Der 32-jährige Nachbar stand laut Aussagen der Polizei in einem eher freundschaftlichen Verhältnis zu der Familie des Opfers. Der sechsfache Familienvater ist laut Aussage seiner Frau am Mittwochmorgen über den Balkon der Wohnung des Opfers eingedrungen um die 26-jährige Frau zu töten. Er hatte die Balkontüre eingeschlagen. Im Wohnzimmer stieß er dann auf ihre 45-jährige Mutter und schlug mit einer Vodka-Flasche auf diese ein. In der Küche der Wohnung fand er ein Messer und stach damit im Schlafzimmer auf die 26-jährige Frau ein. Sie verstarb an den schweren Verletzungen im Gesicht-, Hals- und Oberkörperbereich. Ihre zwei Kinder waren während der Tat anwesend. Das Messer wurde in einer Blutlache in der Wohnung gefunden. 

Auf seiner Flucht stach er auf die bereits verletzte 45-Jährige ein. Die Frau liegt in einer Fachklinik aktuell noch im Koma, schwebt aber nicht mehr in Lebensgefahr. 

Nach dieser Tat suchte der 32-jährige Arbeitslose einen weiteren Bekannten auf. Stimmen hätten ihm gesagt, auch diese Person zu töten. In der Wohnung des 23-jährigen ehemaligen Arbeitskollegen des Täters in der Mühlheimerstraße schlug der 32-Jährige mit einem Bierkrug auf den schlafenden jungen Mann ein. Erst auf dessen Hinterkopf und folgend in sein Gesicht. Dieser verlor dabei mehrere Zähne, konnte sich aber wehren. Er schlug noch auf den Fernseher des 23-Jährigen ein und setzte dann seine Flucht fort.
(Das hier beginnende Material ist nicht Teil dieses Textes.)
(** * Data checks of the city-bike analysis: a model of [checks.py] and
      of the [DataSource] runner of [solution.py]

    The Python classes are embedded shallowly.  A pandas [DataFrame] is an
    ordered association list of named [Series]; every [apply] method is a
    computation in a small state-and-exception monad whose state holds the
    instance attribute [_found_issues] of the check and the data frame.
    Check objects live in a store indexed by object identity, because the
    runner keeps references to them and Python compares them by identity. *)

From Stdlib Require Import ZArith Ascii DecimalString.
From stdpp Require Import gmap strings list fin_maps.

Local Open Scope Z_scope.

(** ** Cell values, dtypes and timestamps *)

(** A cell of a column, or an element of a list given to a check: an
    integer, a text, [None], or a float NaN.  Python tells NaN objects apart
    by identity only: [VNaN (Some o)] is the float object [o], which a list
    and an [object] column can both hold; [VNaN None] is a NaN that shares
    its identity with nothing else, such as a cell of a [float64] column,
    which is boxed afresh each time it is read. *)
Inductive value :=
| VInt (z : Z)
| VStr (s : string)
| VNone
| VNaN (obj : option nat).

Global Instance value_eq_dec : EqDecision value.
Proof. solve_decision. Defined.

Global Instance value_countable : Countable value.
Proof.
  refine (inj_countable'
    (fun v => match v with
              | VInt z => inl (inl z)
              | VStr s => inl (inr s)
              | VNone => inr None
              | VNaN o => inr (Some o)
              end)
    (fun x => match x with
              | inl (inl z) => VInt z
              | inl (inr s) => VStr s
              | inr None => VNone
              | inr (Some o) => VNaN o
              end) _).
  by intros [].
Defined.

(** [x is y or x == y], the test behind [in] on lists and behind [set.add]:
    NaN equals nothing, itself included, so a NaN is found only where the
    very same object is held. *)
Definition py_same (x y : value) : bool :=
  match x, y with
  | VNaN (Some a), VNaN (Some b) => bool_decide (a = b)
  | VNaN _, _ | _, VNaN _ => false
  | _, _ => bool_decide (x = y)
  end.

(** [item in l] *)
Definition py_in (item : value) (l : list value) : bool := existsb (py_same item) l.

(** [s.add(item)] on a set kept as the list of its elements, in the order
    they came in (Python promises no order). *)
Definition py_set_add (s : list value) (item : value) : list value :=
  if py_in item s then s else s ++ [item].

(** pandas' missing values: [None] and NaN. *)
Definition is_missing (v : value) : bool :=
  match v with VNone | VNaN _ => true | _ => false end.

(** What pandas' hash tables compare: all NaN count as one value, distinct
    from [None]. *)
Definition hash_key (v : value) : value :=
  match v with VNaN _ => VNaN None | _ => v end.

Inductive Dtype := int64 | float64 | object_ | bool_ | datetime64.

Global Instance Dtype_eq_dec : EqDecision Dtype.
Proof. solve_decision. Defined.

Global Instance Dtype_countable : Countable Dtype.
Proof.
  refine (inj_countable'
    (fun d => match d with
              | int64 => 0%nat | float64 => 1%nat | object_ => 2%nat
              | bool_ => 3%nat | datetime64 => 4%nat
              end)
    (fun n => match n with
              | O => int64 | 1%nat => float64 | 2%nat => object_
              | 3%nat => bool_ | _ => datetime64
              end) _).
  by intros [].
Defined.

(** A naive (timezone-free) calendar timestamp, as [pd.Timestamp] holds it. *)
Record Timestamp := mkTimestamp {
  year : nat; month : nat; day : nat;
  hour : nat; minute : nat; second : nat;
  nanosecond : N
}.

Global Instance Timestamp_eq_dec : EqDecision Timestamp.
Proof. solve_decision. Defined.

Definition leap_year (y : nat) : bool :=
  ((y mod 4 =? 0) && negb (y mod 100 =? 0) || (y mod 400 =? 0))%nat.

Definition days_in_month (y m : nat) : nat :=
  match m with
  | 1 | 3 | 5 | 7 | 8 | 10 | 12 => 31
  | 4 | 6 | 9 | 11 => 30
  | 2 => if leap_year y then 29 else 28
  | _ => 0
  end%nat.

(** The timestamps whose [strftime] output has the shape
    [YYYY-MM-DD HH:MM:SS]: a four-digit year and calendar-valid fields. *)
Definition valid_ts (t : Timestamp) : bool :=
  (1000 <=? N.of_nat (year t))%N && (N.of_nat (year t) <=? 9999)%N &&
  ((1 <=? month t) && (month t <=? 12) &&
   (1 <=? day t) && (day t <=? days_in_month (year t) (month t)) &&
   (hour t <? 24) && (minute t <? 60) && (second t <? 60))%nat &&
  (nanosecond t <? 1000000000)%N.

(** [strftime] drops the sub-second part. *)
Definition whole_second (t : Timestamp) : Timestamp :=
  mkTimestamp (year t) (month t) (day t) (hour t) (minute t) (second t) 0.

(** Chronological order, used by [self._current_time < pd.to_datetime(item)]. *)
Fixpoint lex_lt (a b : list N) : bool :=
  match a, b with
  | x :: a', y :: b' => ((x <? y) || ((x =? y) && lex_lt a' b'))%N
  | _, _ => false
  end.

Definition ts_fields (t : Timestamp) : list N :=
  (N.of_nat <$> [year t; month t; day t; hour t; minute t; second t])
  ++ [nanosecond t].

Definition ts_lt (a b : Timestamp) : bool := lex_lt (ts_fields a) (ts_fields b).

(** *** [strftime('%Y-%m-%d %X')]

    [%X] is the locale's time representation; in the C and en_US locales it
    is [%H:%M:%S], which is what is modelled here. *)
Definition digit (d : nat) : ascii := ascii_of_nat (48 + d).

Definition pad2 (n : nat) : string :=
  String (digit (n / 10)) (String (digit (n mod 10)) EmptyString).

Definition pad4 (n : nat) : string :=
  String (digit (n / 1000)) (String (digit (n / 100 mod 10))
    (String (digit (n / 10 mod 10)) (String (digit (n mod 10)) EmptyString))).

Definition strftime (t : Timestamp) : string :=
  pad4 (year t) +:+ "-" +:+ pad2 (month t) +:+ "-" +:+ pad2 (day t) +:+ " " +:+
  pad2 (hour t) +:+ ":" +:+ pad2 (minute t) +:+ ":" +:+ pad2 (second t).

(** *** Reading the canonical form back

    The ISO 8601 reader for exactly the shape [YYYY-MM-DD HH:MM:SS]. *)
Definition digit_val (c : ascii) : option nat :=
  let n := nat_of_ascii c in
  if ((48 <=? n) && (n <=? 57))%nat then Some (n - 48)%nat else None.

Definition read_digit (s : string) : option (nat * string) :=
  match s with
  | String c rest => d ← digit_val c; Some (d, rest)
  | EmptyString => None
  end.

Definition read2 (s : string) : option (nat * string) :=
  '(a, s1) ← read_digit s;
  '(b, s2) ← read_digit s1;
  Some (10 * a + b, s2)%nat.

Definition read4 (s : string) : option (nat * string) :=
  '(a, s1) ← read2 s;
  '(b, s2) ← read2 s1;
  Some (100 * a + b, s2)%nat.

Definition expect (c : ascii) (s : string) : option string :=
  match s with
  | String c' rest => if decide (c = c') then Some rest else None
  | EmptyString => None
  end.

Definition parse_iso (s : string) : option Timestamp :=
  '(y, s) ← read4 s; s ← expect "-"%char s;
  '(mo, s) ← read2 s; s ← expect "-"%char s;
  '(d, s) ← read2 s; s ← expect " "%char s;
  '(h, s) ← read2 s; s ← expect ":"%char s;
  '(mi, s) ← read2 s; s ← expect ":"%char s;
  '(se, s) ← read2 s;
  match s with
  | EmptyString =>
      let t := mkTimestamp y mo d h mi se 0 in
      if valid_ts t then Some t else None
  | _ => None
  end.

(** What [pd.Timestamp(x)] and [pd.to_datetime(x)] can give for a cell:
    a naive timestamp, a timestamp with a time zone (its fields are the wall
    clock ones), the missing timestamp [NaT], or a parse failure. *)
Inductive DateRes :=
| Parsed (t : Timestamp)
| Aware (t : Timestamp)
| NaT
| Unparseable.

(** pandas' date reader is outside the repository; the model takes it as a
    parameter. *)
Record PandasDates := {
  pd_Timestamp : value -> DateRes;
  pd_to_datetime : value -> DateRes
}.

(** The only fact about the reader that the development relies on (and only
    for the idempotence of the normalisation): a text in canonical form
    denotes the timestamp its digits spell. *)
Definition reads_iso (pd : PandasDates) : Prop :=
  forall s t, parse_iso s = Some t -> pd_Timestamp pd (VStr s) = Parsed t.

(** ** Series and data frames *)

(** A column: its dtype and its cells, in storage order.  Only an [object]
    column holds Python objects; the NaN cells of a column of another dtype
    are [VNaN None]. *)
Record Series := mkSeries {
  dtype : Dtype;
  values : list value
}.

Global Instance Series_eq_dec : EqDecision Series.
Proof. solve_decision. Defined.

(** A data frame: the length of its index and its columns, in order.
    [wf_DataFrame] is pandas' invariant that every column spans the index
    (column labels are taken to be distinct). *)
Record DataFrame := mkDataFrame {
  index_len : nat;
  columns : list (string * Series)
}.

Global Instance DataFrame_eq_dec : EqDecision DataFrame.
Proof. solve_decision. Defined.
Um 08:20 Uhr wurde der Tatverdächtige jedoch nach dem Hinweis einer Anwohnerin auf der B8 festgenommen. Nach eigenen Angaben hatte er die Nacht im Freien verbracht. In seiner Vernehmung durch Beamte der Mordkommission räumt er die Taten ein. Innere Stimmen sollen ihm befohlen haben, die Frauen zu töten. Ärztliche Feststellungen zu psychischen Erkrankungen liegen bisher nicht vor.

Die Staatsanwaltschaft ermittelt wegen Totschlags und versuchten Totschlags. Bereits am Freitag soll der 32-Jährige dem Haftrichter vorgeführt werden.